CSV to XML conversion requirement

Hi -

Following feedback from Liam Quin [1] it occurred to me that we already had a hook for the CSV to XML translation in the form of use case #1 Digital Preservation of Government Records <http://w3c.github.io/csvw/use-cases-and-requirements/index.html#UC-DigitalPreservationOfGovernmentRecords> where XML conversion was used as an interim step.

I've updated the Use Case to include some of the general points from Liam ... and this gives us a CSV to XML requirement <http://w3c.github.io/csvw/use-cases-and-requirements/index.html#R-CsvToXmlTransformation>!

Jeremy


[1] Liam's thoughts on XML are provided below:

In general XML is used so widely and for such a diverse range of applications that people tend to take one of several freely-available XSLT transformations or XQuery CSV parsers and modify as needed.

Some ways they are used -

1. data oriented XML, e.g. for a Web Service or database interchange.

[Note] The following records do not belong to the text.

(* ===== verification/Convergence.v ===== *)
(** * Strong eventual consistency of one entity

    What the merge tables hold as a function of the set of ops folded, in any
    order and with any duplicates (the contract merge/mod.rs states), and the
    theorems read off it: convergence, idempotence, the register, OR-set,
    counter and map rules, and the last-writer-wins reading of a history of
    full-state ops. *)

From Stdlib Require Import ZArith Lia String.
From stdpp Require Import base tactics decidable countable option list strings gmap relations.
From S2P Require Import Prelude Bytes Cbor Hlc Registry Stamp Versions Patch Registers FieldState Fold.
Open Scope Z_scope.

(** ** An op, as the fold sees it *)

Record Eff := mkEff {
  ef_version : Version;
  ef_legacy : bool;
  ef_creates : bool;
  ef_writes : list Write;
}.
Definition at_of (a : Eff) : Stamp := v_at (ef_version a).
Definition origin_of (a : Eff) : string := v_origin (ef_version a).

Section eff.
Context `{Ciborium} (value_fits : EntityKind.t → string → Value → bool) (e : EntitySpec).

(** [None] for a patch [check_patch] refuses, which folds nothing. *)
Definition eff (d : DOp) : option Eff :=
  match d_inner d with
  | OpPatch p =>
      match check_patch value_fits p with
      | Err _ => None
      | Ok ops => Some (mkEff (patch_version d p ops) false (p_create p) (ops ≫= field_op_writes))
      end
  | OpLegacy inner_kind state =>
      Some (mkEff (legacy_version e d inner_kind state) true true (legacy_writes e state))
  end.

(** The state an op's writes are folded from. *)
Definition start (a : Eff) (st : FoldState) : FoldState :=
  if ef_legacy a then legacy_start (at_of a) st
  else
    let m := note (fs_meta st) (at_of a) in
    mkFold (note_patch (if ef_creates a then note_create m (at_of a) else m) (at_of a))
      (fs_fields st) (fs_regs st).

Definition fold_eff (en : Entity) (a : Eff) : option Entity :=
  fold_version e en (ef_version a)
    (λ t st, foldm (apply_write t (at_of a) (origin_of a)) (start a st) (ef_writes a)).

Lemma merge_op_eff en d :
  merge_op_inner value_fits e en d = match eff d with Some a => fold_eff en a | None => Some en end.
Proof.
  unfold merge_op_inner, eff, fold_eff, fold_version. destruct (d_inner d) as [p|kd state].
  - destruct (check_patch value_fits p) as [ops|]; [|done]. cbn [ef_version].
    destruct (admit_version _ _) as [t adm]. by rewrite fold_patch_writes.
  - cbn [ef_version]. destruct (admit_version _ _) as [t adm]. by rewrite fold_legacy_writes.
Qed.

Lemma merge_all_eff en l : merge_all value_fits e en l = foldm fold_eff en (omap eff l).
Proof.
  revert en. induction l as [|d l IH]; intros en; [done|]. unfold merge_all in *. simpl.
  rewrite merge_op_eff. destruct (eff d) as [a|]; simpl; [|apply IH].
  destruct (fold_eff en a); simpl; [apply IH|done].
Qed.
End eff.

(** ** One op's writes on the field tables *)

Definition entry_of (f k : string) (w : Write) : option Value :=
  match w with
  | WEntry f' k' v => if decide (f' = f ∧ k' = k) then Some v else None
  | _ => None
  end.
Definition reg_of (f : string) (w : Write) : option (option Value) :=
  match w with WReg f' v => if decide (f' = f) then Some v else None | _ => None end.
Definition inc_of (f : string) (w : Write) : option Z :=
  match w with WInc f' n => if decide (f' = f) then Some n else None | _ => None end.

(** The last value an op writes at a map key; the first it writes to a
    register; the first delta it makes. *)
Definition last_entry (ws : list Write) (f k : string) : option Value := last (omap (entry_of f k) ws).
Definition first_reg (ws : list Write) (f : string) : option (option Value) := head (omap (reg_of f) ws).
Definition first_inc (ws : list Write) (f : string) : option Z := head (omap (inc_of f) ws).

Section one_op.
Context `{Ciborium}.

Definition adds_el (ws : list Write) (f : string) (el : bytes) : Prop :=
  ∃ v, WAdd f v ∈ ws ∧ enc v = Some el.
Definition removes_el (ws : list Write) (f : string) (el : bytes) (tag : OpRef) : Prop :=
  ∃ v, WRemove f v tag ∈ ws ∧ enc v = Some el.

Definition encodable_write (w : Write) : Prop :=
  match w with
  | WReg _ None | WInc _ _ => True
  | WReg _ (Some v) | WAdd _ v | WRemove _ v _ | WEntry _ _ v => is_Some (enc v)
  end.

(** What one op stamped [at_] makes of the field tables [db]. *)
Definition fields_after (at_ : Stamp) (origin : string) (floor : option Stamp) (ws : list Write)
    (db db' : FieldTables) : Prop :=
  (∀ f k, map_entries db' !! (f, k) =
     match last_entry ws f k with
     | None => map_entries db !! (f, k)
     | Some v =>
         match map_entries db !! (f, k) with
         | Some held => if decide (me_at held ≼ at_) then
                          (λ b, mkMapEntry b at_ origin) <$> enc v else Some held
         | None => (λ b, mkMapEntry b at_ origin) <$> enc v
         end
     end) ∧
  (∀ f el tag h, orset_adds db' !! (f, el, tag) = Some h ↔
     orset_adds db !! (f, el, tag) = Some h ∨
     (orset_adds db !! (f, el, tag) = None ∧ tag = op_ref at_ ∧ h = s_hlc at_ ∧
      below_floor floor at_ = false ∧ adds_el ws f el)) ∧
  (∀ f el tag, (f, el, tag) ∈ orset_removes db' ↔
     (f, el, tag) ∈ orset_removes db ∨ removes_el ws f el tag) ∧
  (∀ (f : string) (op : OpRef), counter_deltas db' !! (f, op) =
     match counter_deltas db !! (f, op) with
     | Some x => Some x
     | None => if decide (op = op_ref at_ ∧ at_or_below_floor floor at_ = false)
               then (λ n, (s_hlc at_, n)) <$> first_inc ws f else None
     end).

Here you read the CSV file and maybe generate a document, or a sequence of SQL statements to insert it into a database, or you recombine the tuples into objects or XML elements and put them into a ForestStore, e.g. using XQuery Update.

2. report generation

Use XSLT to read CSV data and produce a histogram of student test results compared to shoe size.

3. text

Use a CSV file as a poor boy's database, e.g. given a spreadsheet or relational database dump of stock exchange data -
  exchange-id, ticker symbol, company name, company Web site process an XHTML document and surround
  <span class="ts nyx">SUNW</span>
with
  <a href="http://www.sun.com/"><span class="ts">SUNW</span> <span class="cd">(Sun Microsystems Inc.)</span></a>

In some cases (e.g. RSS as CSV) there might even be whole paragraphs of text in the data to be reassembled in some order.

4. conversion

convert CSV in one format into another by parsing with XSLT or XQuery and then writing out with another off-the-shelf module.

Once people doing this note that column names are typically not suitable for use as XML element names, there's generally no difficulty in finding an ad hoc mapping. But that insight is important, as otherwise code gets locked into place that's hard to change later. E.g. you can have spaces in CSV column names but not in XML element names.

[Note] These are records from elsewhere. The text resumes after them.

Lemma forget_head_stamps h : h ∈ head_stamps t' ↔ h ∈ head_stamps t.
Proof.
  unfold head_stamps. rewrite !list_elem_of_fmap. setoid_rewrite list_elem_of_filter.
  setoid_rewrite forget_rows. split; intros (r & -> & Hh & Hr); exists r; [tauto|].
  split_and!; try done. intros Hg. destruct (Hgone _ Hg) as (s & _ & Heq & Hs & Hnh & _).
  pose proof Hok as (Hwf & _ & Hhd & _). pose proof (row_applied t Hwf r Hr) as Hra.
  apply (applied_op_ref_inj (versions_of t)) in Heq; [|done..]. subst s.
  apply elem_of_rows in Hr as [op Hr]. by apply Hnh, (Hhd op r).
Qed.

Lemma forget_stamp_of op : op ∉ gone → stamp_of t' op = stamp_of t op.
Proof. intros Hop. unfold stamp_of. by rewrite forget_row. Qed.

Lemma forget_precedes a b : a ∉ gone → b ∉ gone → precedes t' a b = precedes t a b.
Proof.
  intros Ha Hb. unfold precedes, frontier_at. by rewrite !forget_stamp_of, forget_frontier.
Qed.

Lemma head_stamps_NoDup u : wf_versions (versions_of u) → NoDup (head_stamps u).
Proof.
  intros Hwf. unfold head_stamps. assert (∀ r, r ∈ filter (λ r, row_head r = true) (rows u) → r ∈ rows u) as Hin
    by (intros r [_ ?]%list_elem_of_filter; done).
  assert (NoDup (filter (λ r, row_head r = true) (rows u))) as Hnd by apply NoDup_filter, rows_NoDup, Hwf.
  revert Hin Hnd. induction (filter _ (rows u)) as [|r rs IH]; intros Hin Hnd; [constructor|].
  apply NoDup_cons in Hnd as [Hr Hnd]. apply NoDup_cons. split.
  - intros (x & Heq & Hx)%list_elem_of_fmap. apply Hr.
    rewrite (rows_inj u Hwf r x); [done|apply Hin; by left|apply Hin; by right|done].
  - apply IH; [|done]. intros x Hx. apply Hin. by right.
Qed.

Lemma forget_wf : wf_versions (versions_of t').
Proof.
  intros op v Hv. rewrite lookup_versions_of in Hv. apply fmap_Some in Hv as (r & Hr & ->).
  destruct (decide (op ∈ gone)) as [Hg|Hg]; [by rewrite forget_gone in Hr|].
  rewrite forget_row in Hr by done. by apply (row_op_ref t (proj1 Hok)).
Qed.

In most cases, the choice is simply whether to repeat column names for each row or simply have, <row><item>Department for Business Innovation and Skills</item><item>...
and so forth, the conversion software (e.g. XSLT) automatically escaping < as &lt; and & as &amp; of course.

It is worth noting that relying on CDATA sections to avoid excaping does NOT work -

<row><item><![CDATA[ data value unescaped here ]]></item>....

because the data could include
   ]]></item><item>....</item></row><row>..... <![CDATA[ and the result would be to inject extra rows into the result - this is called a CDATA Injection Attack.

Producing CSV from arbitrary XML documents is meaningless - I don't see a role for a standard there. You could do it, just as there's a way to turn any XML document into RDF (each text character becomes an anonymous node so it can be sequenced...) but both are 100% useless in practice except for testing round trip conversions perhaps.

Received on Wednesday, 21 May 2014 12:02:47 UTC